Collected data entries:
——

(* ===== verification/SchedSpec.v ===== *)
(** * Runs of the scheduler

    The events of a kernel with one CPU: the run loop dispatches a task, the
    task calls into the kernel until it yields, interrupts tick.  The port table
    is the other component: it registers the exit hook. *)

From stdpp Require Import base list option numbers.
From Stdlib Require Import ZArith Lia.
From S2P Require Import Prelude Words Buddy Memory Slab Paging Vmm IpcPort Task RunQueue Sched SchedInv.

Local Open Scope Z_scope.

(** What the running task may call. *)
Inductive call :=
  | CSpawn (entry : Z)
  | CSpawnUser (ret_to_user entry sp : Z) (a : AddressSpace)
  | CExit (code : Z)
  | CBlock (port : Z)
  | CUnblock (port : Z)
  | CSignal (pid signo : Z)
  | CClearSignal (signo : Z)
  | CMask (mask : Z)
  | CReplyPort (port : Z)
  | CCwd (path : list Z)
  | CPgid (pid pgid : Z)
  | CSetsid
  | CUmask (mask : Z)
  | CClearTid (addr : Z)
  | CFsBase (addr : Z)
  | CFault (addr : Z)
  | CExec (a : AddressSpace) (pt_root heap_start : Z)
  | CWait (pid : Z).

Inductive event := EvDispatch | EvYield | EvTick | EvPreempt | EvCall (c : call).

Definition st_unit {S A} (c : st S A) : st S unit := c ≫= λ _, mret tt.

Definition run_call (c : call) : st Sched unit :=
  match c with
  | CSpawn entry => st_unit (spawn entry)
  | CSpawnUser ret entry sp a => st_unit (spawn_user_with_address_space ret entry sp a)
  | CExit code => st_modify (exit code)
  | CBlock port => st_modify (sched_block_on_port port)
  | CUnblock port => st_modify (sched_unblock_port port)
  | CSignal pid signo => st_unit (st_lift (deliver_signal pid signo))
  | CClearSignal signo => st_modify (clear_pending_signal signo)
  | CMask mask => st_unit (st_lift (replace_signal_mask mask))
  | CReplyPort port => st_modify (set_current_reply_port port)
  | CCwd path => st_unit (st_lift (set_cwd path))
  | CPgid pid pgid => st_unit (st_lift (set_pgid pid pgid))
  | CSetsid => st_unit (st_lift setsid)
  | CUmask mask => st_unit (st_lift (umask mask))
  | CClearTid addr => st_modify (set_clear_child_tid addr)
  | CFsBase addr => st_modify (set_fs_base addr)
  | CFault addr => st_unit (handle_page_fault addr)
  | CExec a pt heap => replace_address_space a pt heap
  | CWait pid => st_unit (wait_pid_once pid)
  end.

(** The current task has not exited: [exit] does not return to it. *)
Definition alive (s : Sched) : bool :=
  match current_task s with Some t => bool_decide (t_state t ≠ Zombie) | None => true end.

Definition exit_hook : option (Z → PortTable * Sched → PortTable * Sched) := Some release_by_owner.

(** Events that are not enabled do nothing. *)
Definition run_event (e : event) : st (PortTable * Sched) unit := st_of (λ x,
  match e, sc_ctx x.2 with
  | EvDispatch, None => on_sched (st_unit (st_lift dispatch)) x
  | EvYield, Some idx => switch_back exit_hook idx x
  | EvTick, _ => on_sched (st_modify timer_tick_irq) x
  | EvPreempt, _ => on_sched (st_unit (st_lift preempt_check)) x
  | EvCall c, _ => if alive x.2 then on_sched (run_call c) x else Ret (tt, x)
  | _, _ => Ret (tt, x)
  end).

Definition spawns (e : event) : nat :=
  match e with EvCall (CSpawn _) | EvCall (CSpawnUser _ _ _ _) => 1 | _ => 0 end.

(** ** The invariant holds in every run *)

Definition next_wf (n : Z) (s : Sched) : Prop := sched_wf s ∧ sc_next_pid s = n.

Lemma st_unit_wlp {A} (c : st Sched A) (Q : Sched → Prop) s :
  wlp c (λ _, Q) s → wlp (st_unit c) (λ _, Q) s.
Proof. intros H. unfold st_unit. apply wlp_bind. eapply wlp_mono; [exact H|]. done. Qed.

Lemma wait_pid_wf pid s : sched_wf s → alive s = true →
  wlp (wait_pid_once pid) (λ _, next_wf (sc_next_pid s)) s.
Proof.
  intros Hwf Ha. unfold wait_pid_once. apply wlp_bind. unfold wlp at 1, st_get.
  destruct (find_pid_idx pid (sc_rq s)) as [i|] eqn:Hi; [|done].
  apply wlp_bind. unfold wlp at 1. unfold find_pid, find_first. unfold find_pid_idx in Hi. rewrite Hi.
  apply find_pid_idx_Some in Hi as Hit. destruct Hit as (t & Ht & Hp). simpl. rewrite Ht. simpl.
  destruct (bool_decide_reflect (t_state t = Zombie)) as [Hz|]; [exfalso|done].
  destruct (so_state _ _ (proj1 Hwf) i t Ht) as [Hc|[?|?]]; [|congruence..].
  unfold alive, current_task, current_pid, find_pid, find_first in Ha.
  pose proof (find_current_idx s Hwf) as Hcur. unfold find_pid_idx in Hcur. rewrite Hcur, Hc in Ha.
  simpl in Ha. rewrite Ht in Ha. simpl in Ha. by apply bool_decide_eq_true in Ha.
Qed.

Lemma run_call_wf c s : sched_wf s → (∀ pid, c = CWait pid → alive s = true) →
  sc_next_pid s + Z.of_nat (spawns (EvCall c)) < 2^32 →
  wlp (run_call c) (λ _, next_wf (sc_next_pid s + Z.of_nat (spawns (EvCall c)))) s.
Proof.
  intros Hwf Ha Hlt. unfold next_wf.
  destruct c; simpl (Z.of_nat _) in *; rewrite ?Z.add_0_r in *; unfold run_call;
    try (apply st_unit_wlp); try (unfold wlp, st_modify, st_lift).
  - by apply spawn_wf.
  - by apply spawn_user_wf.
  - split; [by apply update_current_wf|done].
  - split; [by apply update_current_wf|done].
  - split; [|done]. exact (quiet_wf s _ (quiet_unblock _ _ _) Hwf).
  - unfold deliver_signal. destruct (find_pid _ _); [|done]. destruct (_ && _); [|done].
    split; [|done]. apply update_pid_wf; [done|..]; intros t'; unfold wake_blocked;
      destruct (bool_decide _); auto.
  - unfold clear_pending_signal. destruct (_ && _); [|done]. split; [by apply update_current_wf|done].
  - unfold replace_signal_mask. destruct (current_task s); [|done]. split; [by apply update_current_wf|done].
  - split; [by apply update_current_wf|done].
  - unfold set_cwd. destruct (current_task s); [|done]. split; [by apply update_current_wf|done].
  - unfold set_pgid. destruct (find_pid _ _); [|done]. split; [|done]. apply update_pid_wf; auto.
  - unfold setsid. destruct (current_task s); [|done]. split; [by apply update_current_wf|done].
  - unfold umask. destruct (current_task s); [|done]. destruct (_ =? _); [done|].
    split; [by apply update_current_wf|done].
  - split; [by apply update_current_wf|done].
  - split; [by apply update_current_wf|done].
  - unfold handle_page_fault. apply wlp_bind. unfold wlp at 1, st_get. destruct (_ =? 0); [done|].
    apply wlp_bind. eapply wlp_mono; [by apply address_space_wf|]. done.
  - by apply replace_address_space_wf.
  - apply wait_pid_wf; [done|by eapply Ha].
Qed.

Lemma run_event_wf e x : sched_wf x.2 → sc_next_pid x.2 + Z.of_nat (spawns e) < 2^32 →
  wlp (run_event e) (λ _ x', sched_wf x'.2 ∧ sc_next_pid x'.2 ≤ sc_next_pid x.2 + Z.of_nat (spawns e)) x.
Proof.
  intros Hwf Hlt. destruct x as [p s]. cbn [snd] in *.
  destruct e as [| | | |c]; unfold wlp, run_event, st_of; cbn [snd spawns] in *; rewrite ?Z.add_0_r in *.
  - destruct (sc_ctx s) as [i|] eqn:Hc; [split; [done|cbn [snd]; lia]|]. unfold on_sched, st_unit, mbind, st_bind, st_lift.
    destruct (dispatch s) as [[idx|] s'] eqn:Hd; cbn.
    + destruct (dispatch_wf _ _ _ Hwf Hc Hd) as (Hwf' & _ & Hn & _). split; [done|lia].
    + rewrite (dispatch_none _ _ Hwf Hd). split; [done|lia].
  - destruct (sc_ctx s) as [i|] eqn:Hc; [|split; [done|cbn [snd]; lia]].
    pose proof (switch_back_wf exit_hook) as Hsb. eapply wlp_mono; [apply Hsb|].
    + intros ex h pid y [= <-]. apply quiet_release.
    + done.
    + done.
    + intros [] y (? & _ & ? & _). split; [done|lia].
  - cbn. split; [|apply Z.le_refl]. refine (quiet_wf s _ _ Hwf). split; eauto 6.
  - cbn. split; [|apply Z.le_refl]. refine (quiet_wf s _ _ Hwf). split; eauto 6.
  - destruct (alive s) eqn:Ha; [|split; [done|cbn [snd]; lia]].
    pose proof (run_call_wf c s Hwf (λ _ _, Ha) Hlt) as Hrc. unfold wlp, on_sched in *.
    destruct (run_call c s) as [[[] s']|]; [|done]. destruct Hrc as [? Hn]. split; [done|].
    cbn [snd]. rewrite Hn. done.
Qed.

Lemma run_events_wf es x : sched_wf x.2 →
  sc_next_pid x.2 + Z.of_nat (sum_list_with spawns es) < 2^32 →
  wlp (for_each es run_event) (λ _ x', sched_wf x'.2) x.
Proof.
  revert x. induction es as [|e es IH]; intros x Hwf Hlt; [done|]. simpl in Hlt.
  apply wlp_bind. eapply wlp_mono; [apply run_event_wf; [done|lia]|].
  intros [] x' [Hwf' Hn]. apply IH; [done|]. lia.
Qed.

(** In every run of the kernel, as long as fewer than 2^32 - 1 tasks are
    created, no two tasks have the same process identifier, and only the task
    that has the CPU is running or a zombie: all others are ready or blocked,
    so a task never runs twice and none is left unreaped. *)
Theorem one_running_task es p k p' s :
  1 + Z.of_nat (sum_list_with spawns es) < 2^32 →
  for_each es run_event (p, Sched_init k) = Ret (tt, (p', s)) →
  (∀ i j t t', task_at s i t → task_at s j t' → t_pid t = t_pid t' → i = j) ∧
  (∀ i t, task_at s i t → t_state t = Running ∨ t_state t = Zombie →
     sc_ctx s = Some i ∧ t_pid t = current_pid s).
Proof.
  intros Hn Hrun.
  pose proof (wlp_run _ _ _ _ _ (run_events_wf es (p, Sched_init k) (Sched_init_wf k) Hn) Hrun) as [Hok Hc].
  cbn [snd] in *. split; [apply (so_unique _ _ Hok)|].
  intros i t Ht Hst. destruct (so_state _ _ Hok i t Ht) as [Hctx|[?|?]]; [|destruct Hst; congruence..].
  split; [done|]. unfold cur_ok in Hc. rewrite Hctx in Hc. destruct Hc as (t' & Ht' & Hp).
  unfold task_at in *. unfold current_pid. congruence.
Qed.

(** An exit status reaches the waiter.  In every reachable state with a
    running task, once the task has called [exit(code)] and given the CPU back,
    it is no longer in the run queue and [wait_pid] on it returns [code]
    without waiting. *)
Theorem exit_status_delivered es p k p1 s1 idx code p2 s2 :
  1 + Z.of_nat (sum_list_with spawns es) < 2^32 →
  for_each es run_event (p, Sched_init k) = Ret (tt, (p1, s1)) →
  sc_ctx s1 = Some idx → alive s1 = true →
  for_each [EvCall (CExit code); EvYield] run_event (p1, s1) = Ret (tt, (p2, s2)) →
  find_pid (current_pid s1) (sc_rq s2) = None ∧
  wait_pid_once (current_pid s1) s2 = Ret (Some (Some code), s2).
Proof.
  intros Hn Hrun Hctx Ha Hrun2.
  pose proof (wlp_run _ _ _ _ _ (run_events_wf es (p, Sched_init k) (Sched_init_wf k) Hn) Hrun) as Hwf.
  cbn [snd] in Hwf. pose proof (proj2 Hwf) as Hc. unfold cur_ok in Hc. rewrite Hctx in Hc.
  destruct Hc as (t & Ht & Hp).
  simpl in Hrun2. apply bind_Ret in Hrun2 as ([] & [p3 s3] & He & Hrun2).
  unfold run_event, st_of in He. cbn [snd] in He. rewrite Ha in He. cbn in He. injection He as -> <-.
  assert (sched_wf (exit code s1)) as Hwf3 by (by apply update_current_wf).
  assert (task_at (exit code s1) idx (with_exit_code code (with_state Zombie t))) as Ht3.
  { unfold exit, update_current. rewrite update_pid_idx, find_current_idx, Hctx by done.
    unfold task_at. cbn [sc_rq on_rq]. by rewrite (at_idx_lookup_task _ _ _ idx t), Nat.eqb_refl. }
  apply bind_Ret in Hrun2 as ([] & x4 & Hy & Hret). injection Hret as ->.
  unfold run_event, st_of in Hy. cbn [snd] in Hy.
  replace (sc_ctx (exit code s1)) with (Some idx) in Hy by done.
  assert (∀ ex h pid y, exit_hook = Some h → quiet ex y.2 (h pid y).2) as Hhook.
  { intros ex h pid y [= <-]. apply quiet_release. }
  pose proof (wlp_run _ _ _ _ _ (switch_back_wf exit_hook Hhook idx p3 _ Hwf3 Hctx) Hy) as (_ & _ & _ & Hz).
  destruct (Hz _ Ht3 eq_refl) as [Hcode Hgone]. cbn [snd t_pid with_exit_code with_state t_exit_code] in *.
  unfold current_pid. rewrite <- Hp. split.
  - unfold find_pid, find_first. unfold find_pid_idx in Hgone. by rewrite Hgone.
  - unfold wait_pid_once, mbind, st_bind, st_get. by rewrite Hgone, Hcode.
Qed.

(** Memory for two stacks. *)
Definition stacks_kmem : kmem :=
  mkKmem (mkBuddy (<[5%nat := Some 131072]> (replicate MAX_ORDER None)) 32 32) 0 (λ _, 0) 0.

Definition no_ports : PortTable := mkPortTable [] 0.

Lemma one_running_task_witness :
  ∃ p s, for_each [EvCall (CSpawn 4096); EvCall (CSpawn 8192); EvDispatch] run_event
      (no_ports, Sched_init stacks_kmem) = Ret (tt, (p, s)) ∧
    sc_ctx s = Some 0%nat ∧
    (∀ i t, task_at s i t → t_state t = Running ∨ t_state t = Zombie →
      sc_ctx s = Some i ∧ t_pid t = current_pid s).
Proof.
  eexists _, _. split; [vm_compute; reflexivity|]. split; [reflexivity|].
  eapply (one_running_task [EvCall (CSpawn 4096); EvCall (CSpawn 8192); EvDispatch] no_ports stacks_kmem);
    [reflexivity|vm_compute; reflexivity].
Defined.

Lemma exit_status_delivered_witness :
  ∃ p1 s1 p2 s2,
    for_each [EvCall (CSpawn 4096); EvDispatch] run_event (no_ports, Sched_init stacks_kmem)
      = Ret (tt, (p1, s1)) ∧
    for_each [EvCall (CExit 42); EvYield] run_event (p1, s1) = Ret (tt, (p2, s2)) ∧
    wait_pid_once (current_pid s1) s2 = Ret (Some (Some 42), s2).
Proof.
  eexists _, _, _, _. split; [vm_compute; reflexivity|]. split; [vm_compute; reflexivity|].
  eapply (exit_status_delivered [EvCall (CSpawn 4096); EvDispatch] no_ports stacks_kmem);
    [reflexivity|vm_compute; reflexivity..].
Defined.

——

EXERCISE PROMPT:
Find the line with "destruct Hc as (t & Ht & Hp)." in the entries above. Retype it and each line after it, exactly, through the line with "assert (sched_wf (exit", and stop there.

SOLUTION FOR THIS PROBLEM:
  destruct Hc as (t & Ht & Hp).
  simpl in Hrun2. apply bind_Ret in Hrun2 as ([] & [p3 s3] & He & Hrun2).
  unfold run_event, st_of in He. cbn [snd] in He. rewrite Ha in He. cbn in He. injection He as -> <-.
  assert (sched_wf (exit code s1)) as Hwf3 by (by apply update_current_wf).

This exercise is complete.